Voormelde overeenkomst en vestiging is aangegaan onder de navolgende bepalingen:
1. Het recht is gevestigd ten behoeve van verkoper en zijn na te noemen, te dezen mede-verschenen echtgenote.
2. Het recht gaat in op heden en eindigt op de dag dat de langstlevende van gebruiker en zijn echtgenote is overleden of afstand doet van het recht, ofwel het registergoed blijvend en metterwoon verlaat danwel een hypothecair crediteur tot executie overgaat.
3. De gebruiker is ontheven van de verplichting tot het stellen van zekerheid.
4. De gebruiker mag als goed gebruiker het verkochte bewonen gedurende de duur van het recht en wel uitsluitend voor zich en zijn gezin.
5. Gebruiker is bevoegd tot alle handelingen die tot een goed beheer van het verkochte dienstig kunnen zijn. Tot alle overige handelingen zijn koper en gebruiker slechts tezamen bevoegd.
6. De gebruiker is verplicht het verkochte ten behoeve van koper te verzekeren tegen brand en overigens tegen de gevaren waartegen het gebruikelijk is een verzekering te sluiten. De verzekeringspremies zijn voor rekening van gebruiker.
De gebruiker is op eerste verzoek van koper verplicht van de betaling van die verzekeringspremies te doen blijken.
7. De gebruiker is verplicht de gewone lasten en herstellingen voor zijn rekening te nemen en te verrichten. Koper is overigens gehouden het verkochte in een zodanige staat te onderhouden, dat de gebruiker een redelijk woongenot wordt verschaft.
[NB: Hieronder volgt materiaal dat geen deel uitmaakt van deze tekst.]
(* ===== verification/Civil.v ===== *)
(** Civil: the proleptic Gregorian calendar as a reference, independent of the code.

    [month_length] says how long each month is and [civil_succ] which day follows which; the
    months are numbered from March of the year 0 and [month_start n] is the number of days before
    month [n].  The closed form [civil_days] is proved to be 0 at the epoch and to grow by one
    from a day to the next, which determines it. *)

From Stdlib Require Import ZArith Lia.
From stdpp Require Import base list.
From S2P Require Import Prelude.

Definition leap (y : Z) : bool :=
  (y mod 4 =? 0) && (negb (y mod 100 =? 0) || (y mod 400 =? 0)).

Definition month_length (y m : Z) : Z :=
  if m =? 2 then if leap y then 29 else 28
  else if (m =? 4) || (m =? 6) || (m =? 9) || (m =? 11) then 30 else 31.

Definition civil_valid (y m d : Z) : Prop := 1 ≤ m ≤ 12 ∧ 1 ≤ d ≤ month_length y m.

(** The day after. *)
Definition civil_succ (y m d : Z) : Z * Z * Z :=
  if d <? month_length y m then (y, m, d + 1)
  else if m <? 12 then (y, m + 1, 1) else (y + 1, 1, 1).

(** Days before the first of March of year [k], counted from the first of March of the year 0. *)
Definition march_start (k : Z) : Z := 365 * k + k / 4 - k / 100 + k / 400.

(** Days before the month [mp] months after March. *)
Definition month_offset (mp : Z) : Z := (153 * mp + 2) / 5.

Definition month_start (n : Z) : Z := march_start (n / 12) + month_offset (n mod 12).

(** The number of a month. *)
Definition month_index (y m : Z) : Z := 12 * y + m - 3.

(** Days since 1970-01-01. *)
Definition civil_days (y m d : Z) : Z := month_start (month_index y m) + (d - 1) - 719468.

Lemma month_length_bounds y m : 28 ≤ month_length y m ≤ 31.
Proof. unfold month_length. repeat case_match; lia. Qed.

Lemma march_start_step k : march_start (k + 1) - march_start k = if leap (k + 1) then 366 else 365.
Proof.
  unfold march_start, leap.
  assert ((k + 1) / 4 = k / 4 + (if (k + 1) mod 4 =? 0 then 1 else 0)) as ->
    by (destruct (Z.eqb_spec ((k + 1) mod 4) 0); div_lia).
  assert ((k + 1) / 100 = k / 100 + (if (k + 1) mod 100 =? 0 then 1 else 0)) as ->
    by (destruct (Z.eqb_spec ((k + 1) mod 100) 0); div_lia).
  assert ((k + 1) / 400 = k / 400 + (if (k + 1) mod 400 =? 0 then 1 else 0)) as ->
    by (destruct (Z.eqb_spec ((k + 1) mod 400) 0); div_lia).
  assert ((k + 1) mod 400 = 0 → (k + 1) mod 100 = 0) by div_lia.
  assert ((k + 1) mod 100 = 0 → (k + 1) mod 4 = 0) by div_lia.
  destruct (Z.eqb_spec ((k + 1) mod 4) 0), (Z.eqb_spec ((k + 1) mod 100) 0),
    (Z.eqb_spec ((k + 1) mod 400) 0); simpl; lia.
Qed.

(** The calendar repeats every 400 years, which have 146097 days. *)
Lemma march_start_era era k : march_start (era * 400 + k) = 146097 * era + march_start k.
Proof. unfold march_start. div_lia. Qed.

Lemma leap_mod y : leap y = leap (y mod 400).
Proof.
  unfold leap. rewrite Z.mod_mod by lia.
  assert (y mod 400 mod 4 = y mod 4) as -> by div_lia.
  assert (y mod 400 mod 100 = y mod 100) as -> by div_lia. done.
Qed.

(** The months follow each other: month [m] of year [y] has [month_length y m] days. *)
Lemma month_start_step y m :
  1 ≤ m ≤ 12 →
  month_start (month_index y m + 1) = month_start (month_index y m) + month_length y m.
Proof.
  intros Hm. unfold month_start, month_index.
  destruct (Z.eq_dec m 2) as [->|Hm2].
  - assert ((12 * y + 2 - 3 + 1) / 12 = y) as -> by div_lia.
    assert ((12 * y + 2 - 3 + 1) mod 12 = 0) as -> by div_lia.
    assert ((12 * y + 2 - 3) / 12 = y - 1) as -> by div_lia.
    assert ((12 * y + 2 - 3) mod 12 = 11) as -> by div_lia.
    pose proof (march_start_step (y - 1)) as E.
    replace (y - 1 + 1) with y in E by lia.
    change (month_offset 0) with 0. change (month_offset 11) with 337.
    unfold month_length. simpl. destruct (leap y); lia.
  - assert (((12 * y + m - 3 + 1) / 12) = (12 * y + m - 3) / 12) as -> by div_lia.
    assert ((12 * y + m - 3 + 1) mod 12 = (12 * y + m - 3) mod 12 + 1) as -> by div_lia.
    assert (∀ r, r = (12 * y + m - 3) mod 12 → m = (r + 2) mod 12 + 1) as Hr by (intros; div_lia).
    assert (0 ≤ (12 * y + m - 3) mod 12 < 12) as Hb by (apply Z.mod_pos_bound; lia).
    specialize (Hr _ eq_refl). revert Hr Hb.
    generalize ((12 * y + m - 3) mod 12). intros r -> Hb.
    cut (month_offset (r + 1) = month_offset r + month_length y ((r + 2) mod 12 + 1)); [lia|].
    assert (r = 0 ∨ r = 1 ∨ r = 2 ∨ r = 3 ∨ r = 4 ∨ r = 5 ∨ r = 6 ∨ r = 7 ∨ r = 8 ∨ r = 9
            ∨ r = 10 ∨ r = 11) as H by lia.
    repeat destruct H as [->|H]; try reflexivity.
    subst r. by destruct Hm2.
Qed.

Lemma month_index_decode n : ∃ y m, 1 ≤ m ≤ 12 ∧ n = month_index y m.
Proof.
  exists ((n + 2) / 12), ((n + 2) mod 12 + 1). unfold month_index. split; div_lia.
Qed.

Lemma month_index_inj y m y' m' :
  1 ≤ m ≤ 12 → 1 ≤ m' ≤ 12 → month_index y m = month_index y' m' → y = y' ∧ m = m'.
Proof. unfold month_index. lia. Qed.

Lemma month_start_lt n n' : n < n' → month_start n + 28 ≤ month_start n'.
Proof.
  intros H. remember (Z.to_nat (n' - n - 1)) as k eqn:Hk.
  assert (n' = n + 1 + Z.of_nat k) as -> by lia. clear H Hk.
  assert (∀ j, month_start j + 28 ≤ month_start (j + 1)) as Hstep.
  { intros j. destruct (month_index_decode j) as (y & m & Hm & ->).
    rewrite month_start_step by done. pose proof (month_length_bounds y m). lia. }
  induction k as [|k IH].
  - rewrite Z.add_0_r. apply Hstep.
  - specialize (Hstep (n + 1 + Z.of_nat k)).
    replace (n + 1 + Z.of_nat (S k)) with (n + 1 + Z.of_nat k + 1) by lia. lia.
Qed.

(** ** What determines [civil_days] *)

Lemma civil_days_epoch : civil_days 1970 1 1 = 0.
Proof. reflexivity. Qed.

Lemma civil_days_succ y m d :
  civil_valid y m d →
  let '(y', m', d') := civil_succ y m d in
  civil_valid y' m' d' ∧ civil_days y' m' d' = civil_days y m d + 1.
Proof.
  intros [Hm Hd]. unfold civil_succ.
  pose proof (month_start_step y m Hm) as E.
  destruct (Z.ltb_spec d (month_length y m)); [|destruct (Z.ltb_spec m 12)].
  - split; [split; lia | unfold civil_days; lia].
  - pose proof (month_length_bounds y (m + 1)). split; [split; lia|].
    unfold civil_days. replace (month_index y (m + 1)) with (month_index y m + 1)
      by (unfold month_index; lia). lia.
  - assert (m = 12) as -> by lia. split; [split; [lia | reflexivity || (unfold month_length; simpl; lia)]|].
    unfold civil_days. replace (month_index (y + 1) 1) with (month_index y 12 + 1)
      by (unfold month_index; lia). lia.
Qed.

(** Later dates have greater day numbers. *)
Lemma civil_days_lt y m d y' m' d' :
  civil_valid y m d → civil_valid y' m' d' →
  civil_days y m d < civil_days y' m' d' ↔ y < y' ∨ (y = y' ∧ (m < m' ∨ (m = m' ∧ d < d'))).
Proof.
  assert (∀ y m d y' m' d', civil_valid y m d → civil_valid y' m' d' →
            month_index y m < month_index y' m' → civil_days y m d < civil_days y' m' d') as Hlt.
  { clear. intros y m d y' m' d' [Hm Hd] [Hm' Hd'] H. unfold civil_days.
    pose proof (month_start_step y m Hm).
    destruct (Z.eq_dec (month_index y m + 1) (month_index y' m')) as [E|E].
    - rewrite <- E. lia.
    - pose proof (month_start_lt (month_index y m + 1) (month_index y' m')). lia. }
  intros H H'. pose proof (Hlt _ _ _ _ _ _ H H') as A. pose proof (Hlt _ _ _ _ _ _ H' H) as B.
  destruct H as [Hm Hd], H' as [Hm' Hd'].
  destruct (Z.lt_trichotomy (month_index y m) (month_index y' m')) as [C|[C|C]].
  - specialize (A C). unfold month_index in C. lia.
  - destruct (month_index_inj _ _ _ _ Hm Hm' C) as [-> ->]. unfold civil_days. lia.
  - specialize (B C). unfold month_index in C. lia.
Qed.

Lemma civil_days_inj y m d y' m' d' :
  civil_valid y m d → civil_valid y' m' d' →
  civil_days y m d = civil_days y' m' d' → y = y' ∧ m = m' ∧ d = d'.
Proof.
  intros H H' E.
  pose proof (civil_days_lt _ _ _ _ _ _ H H'). pose proof (civil_days_lt _ _ _ _ _ _ H' H).
  destruct (Z.lt_trichotomy y y') as [?|[?|?]], (Z.lt_trichotomy m m') as [?|[?|?]],
    (Z.lt_trichotomy d d') as [?|[?|?]]; lia.
Qed.

(** ** Splitting a day number *)

(** The year within an era, from the day of the era. *)
Definition year_of_era (doe : Z) : Z := (doe - doe / 1460 + doe / 36524 - doe / 146096) / 365.

Lemma year_of_era_bounds k :
  0 ≤ k < 400 →
  let S := march_start k in let E := march_start (k + 1) - 1 in
  365 * k ≤ S - S / 1460 + S / 36524 - S / 146096 ∧
  E - E / 1460 + E / 36524 - E / 146096 < 365 * (k + 1) ∧
  (E < 146096 ∨ k = 399).
Proof.
  intros Hk S E.
  assert (all_between (λ k, let S := march_start k in let E := march_start (k + 1) - 1 in
    (365 * k <=? S - S / 1460 + S / 36524 - S / 146096)
    && (E - E / 1460 + E / 36524 - E / 146096 <? 365 * (k + 1))
    && ((E <? 146096) || (k =? 399))) 0 400 = true) as H by (vm_compute; reflexivity).
  apply (all_between_spec _ _ _ H k) in Hk. clear H. cbv zeta in Hk. fold S E in Hk.
  zb_prop; lia.
Qed.

Lemma year_of_era_spec k doe :
  0 ≤ k < 400 → march_start k ≤ doe < march_start (k + 1) → year_of_era doe = k.
Proof.
  intros Hk Hd. destruct (year_of_era_bounds k Hk) as (H1 & H2 & H3). cbv zeta in *.
  unfold year_of_era. set (S := march_start k) in *. set (E := march_start (k + 1) - 1) in *.
  assert (0 ≤ S) by (unfold S, march_start; div_lia).
  assert (E ≤ 146096) as HE.
  { destruct H3 as [H3| ->]; [lia|]. vm_compute. discriminate. }
  assert (∀ a b, 0 ≤ a → a ≤ b → b < 146096 →
     a - a / 1460 + a / 36524 - a / 146096 ≤ b - b / 1460 + b / 36524 - b / 146096) as Hmono.
  { intros a b Ha Hab Hb. div_lia. }
  assert (365 * k ≤ doe - doe / 1460 + doe / 36524 - doe / 146096 < 365 * (k + 1)) as Hf.
  { destruct (Z.eq_dec doe 146096) as [->|Hn].
    - assert (k = 399) as -> by (destruct H3; lia). vm_compute. split; [discriminate | reflexivity].
    - pose proof (Hmono S doe). destruct (Z.eq_dec E 146096) as [E'|E'].
      + assert (k = 399) as -> by lia. pose proof (Hmono doe 146095).
        change (146095 - 146095 / 1460 + 146095 / 36524 - 146095 / 146096) with 145998 in *. lia.
      + pose proof (Hmono doe E). lia. }
  symmetry. apply Z.div_unique with (r := doe - doe / 1460 + doe / 36524 - doe / 146096 - 365 * k); lia.
Qed.

(** The month of a March-based year, from the day of that year. *)
Lemma month_of_year doy :
  0 ≤ doy ≤ 365 →
  let mp := (5 * doy + 2) / 153 in
  0 ≤ mp ≤ 11 ∧ month_offset mp ≤ doy ∧ (mp < 11 → doy < month_offset (mp + 1)).
Proof.
  intros Hd. cbv zeta. unfold month_offset. split; [div_lia|]. split; [div_lia|].
  intros. div_lia.
Qed.

(** Every day number is the one of exactly one date. *)
Lemma civil_days_surj z :
  ∃ y m d, civil_valid y m d ∧ civil_days y m d = z.
Proof.
  set (x := z + 719468).
  assert (∃ n, month_start n ≤ x < month_start (n + 1)) as (n & Hn).
  { assert (∀ i, 0 ≤ i → month_start (- i) ≤ - 28 * i ∧ 28 * i ≤ month_start i) as Hb.
    { intros i Hi. destruct (Z.eq_dec i 0) as [->|]; [by vm_compute|].
      unfold month_start, march_start, month_offset. split; div_lia. }
    destruct (Hb (Z.abs x) ltac:(lia)) as [Hlo _]. destruct (Hb (Z.abs x + 1) ltac:(lia)) as [_ Hhi].
    destruct (step_between month_start (- Z.abs x) (Z.abs x + 1) x) as (k & _ & Hk); try lia.
    by exists k. }
  destruct (month_index_decode n) as (y & m & Hm & ->).
  rewrite month_start_step in Hn by done.
  exists y, m, (x - month_start (month_index y m) + 1). unfold civil_valid, civil_days. lia.
Qed.

(** The date of a day number: era, year of the era, day of the year, month. *)
Definition civil_of_days (z : Z) : Z * Z * Z :=
  let x := z + 719468 in
  let era := x / 146097 in
  let doe := x mod 146097 in
  let yoe := year_of_era doe in
  let doy := doe - (365 * yoe + yoe / 4 - yoe / 100) in
  let mp := (5 * doy + 2) / 153 in
  let d := doy - month_offset mp + 1 in
  let m := if mp <? 10 then mp + 3 else mp - 9 in
  (yoe + era * 400 + (if m <=? 2 then 1 else 0), m, d).

(** What the intermediate values of [civil_of_days] are. *)
Lemma civil_of_days_steps z :
  let x := z + 719468 in
  let doe := x mod 146097 in
  let yoe := year_of_era doe in
  let doy := doe - (365 * yoe + yoe / 4 - yoe / 100) in
  let mp := (5 * doy + 2) / 153 in
  0 ≤ doe < 146097 ∧ 0 ≤ yoe < 400 ∧ 0 ≤ doy ≤ 365 ∧ 0 ≤ mp ≤ 11 ∧
  0 ≤ doy - month_offset mp ≤ 30 ∧
  march_start yoe + doy = doe ∧
  month_start (12 * (yoe + x / 146097 * 400) + mp) ≤ x
    < month_start (12 * (yoe + x / 146097 * 400) + mp + 1).
Proof.
  intros x doe yoe doy mp.
  assert (0 ≤ doe < 146097) as Hdoe by (apply Z.mod_pos_bound; lia).
  destruct (step_between march_start 0 400 doe) as (k & Hk & Hs);
    [lia | change (march_start 0) with 0; change (march_start 400) with 146097; lia |].
  assert (yoe = k) as Ek by (apply year_of_era_spec; lia).
  assert (march_start k = 365 * k + k / 4 - k / 100) as Em.
  { unfold march_start. rewrite (Z.div_small k 400) by lia. lia. }
  assert (doy = doe - march_start k) as Edoy by (unfold doy; rewrite Ek; lia).
  pose proof (march_start_step k) as Hlen.
  assert (0 ≤ doy ≤ 365) as Hdoy by (destruct (leap (k + 1)); lia).
  destruct (month_of_year doy Hdoy) as (Hmp & Ho & Ho'). fold mp in Hmp, Ho, Ho'.
  assert (doy - month_offset mp ≤ 30) by (unfold month_offset, mp; div_lia).
  assert (x = 146097 * (x / 146097) + doe) as Ex by (unfold doe; apply Z.div_mod; lia).
  assert (march_start (yoe + x / 146097 * 400) = 146097 * (x / 146097) + march_start k) as Ey.
  { rewrite Ek. rewrite <- march_start_era. f_equal. lia. }
  assert (march_start (yoe + x / 146097 * 400 + 1)
          = 146097 * (x / 146097) + march_start (k + 1)) as Ey'.
  { rewrite Ek. rewrite <- march_start_era. f_equal. lia. }
  do 5 (split; [lia|]). split; [rewrite Ek; lia|].
  generalize dependent (yoe + x / 146097 * 400). intros Y Ey Ey'.
  unfold month_start.
  assert ((12 * Y + mp) / 12 = Y) as -> by div_lia.
  assert ((12 * Y + mp) mod 12 = mp) as -> by div_lia. rewrite Ey. split; [lia|].
  destruct (Z.eq_dec mp 11) as [E|E].
  - assert ((12 * Y + mp + 1) / 12 = Y + 1) as -> by div_lia.
    assert ((12 * Y + mp + 1) mod 12 = 0) as -> by div_lia. rewrite Ey'.
    change (month_offset 0) with 0. lia.
  - assert ((12 * Y + mp + 1) / 12 = Y) as -> by div_lia.
    assert ((12 * Y + mp + 1) mod 12 = mp + 1) as -> by div_lia. rewrite Ey.
    assert (mp < 11) as Hlt by lia. specialize (Ho' Hlt). lia.
Qed.

Lemma civil_of_days_spec z :
  let '(y, m, d) := civil_of_days z in civil_valid y m d ∧ civil_days y m d = z.
Proof.
  pose proof (civil_of_days_steps z) as H. cbv zeta in H. unfold civil_of_days.
  set (x := z + 719468) in *. set (doe := x mod 146097) in *. set (yoe := year_of_era doe) in *.
  set (doy := doe - (365 * yoe + yoe / 4 - yoe / 100)) in *.
  set (mp := (5 * doy + 2) / 153) in *.
  destruct H as (_ & _ & _ & Hmp & Hd & Hx & Hs1 & Hs2).
  set (Y := yoe + x / 146097 * 400) in *.
  set (m := if mp <? 10 then mp + 3 else mp - 9).
  assert (1 ≤ m ≤ 12) as Hm by (unfold m; destruct (Z.ltb_spec mp 10); lia).
  assert (month_index (Y + (if m <=? 2 then 1 else 0)) m = 12 * Y + mp) as En.
  { unfold month_index, m. destruct (Z.ltb_spec mp 10).
    - destruct (Z.leb_spec (mp + 3) 2); lia.
    - destruct (Z.leb_spec (mp - 9) 2); lia. }
  assert (doy - month_offset mp + 1 = x - month_start (12 * Y + mp) + 1) as Ed.
  { unfold month_start.
    assert ((12 * Y + mp) / 12 = Y) as -> by div_lia.
    assert ((12 * Y + mp) mod 12 = mp) as -> by div_lia.
    replace Y with (x / 146097 * 400 + yoe) by (unfold Y; lia).
    rewrite march_start_era. pose proof (Z.div_mod x 146097). fold doe in H. lia. }
  rewrite <- En in Hs2. rewrite month_start_step in Hs2 by done.
  unfold civil_valid, civil_days. rewrite En in *. fold x. lia.
Qed.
Aan koper wordt gelegenheid verschaft tot het doen van deze herstellingen
8. Indien de gebruiker afstand van het recht wil doen in verband met de aan dit recht verbonden lasten en verplichtingen, is koper gehouden hieraan mee te werken.
[appellant] (en zijn echtgenote) hebben geen gebruik gemaakt van dit recht van gebruik en bewoning.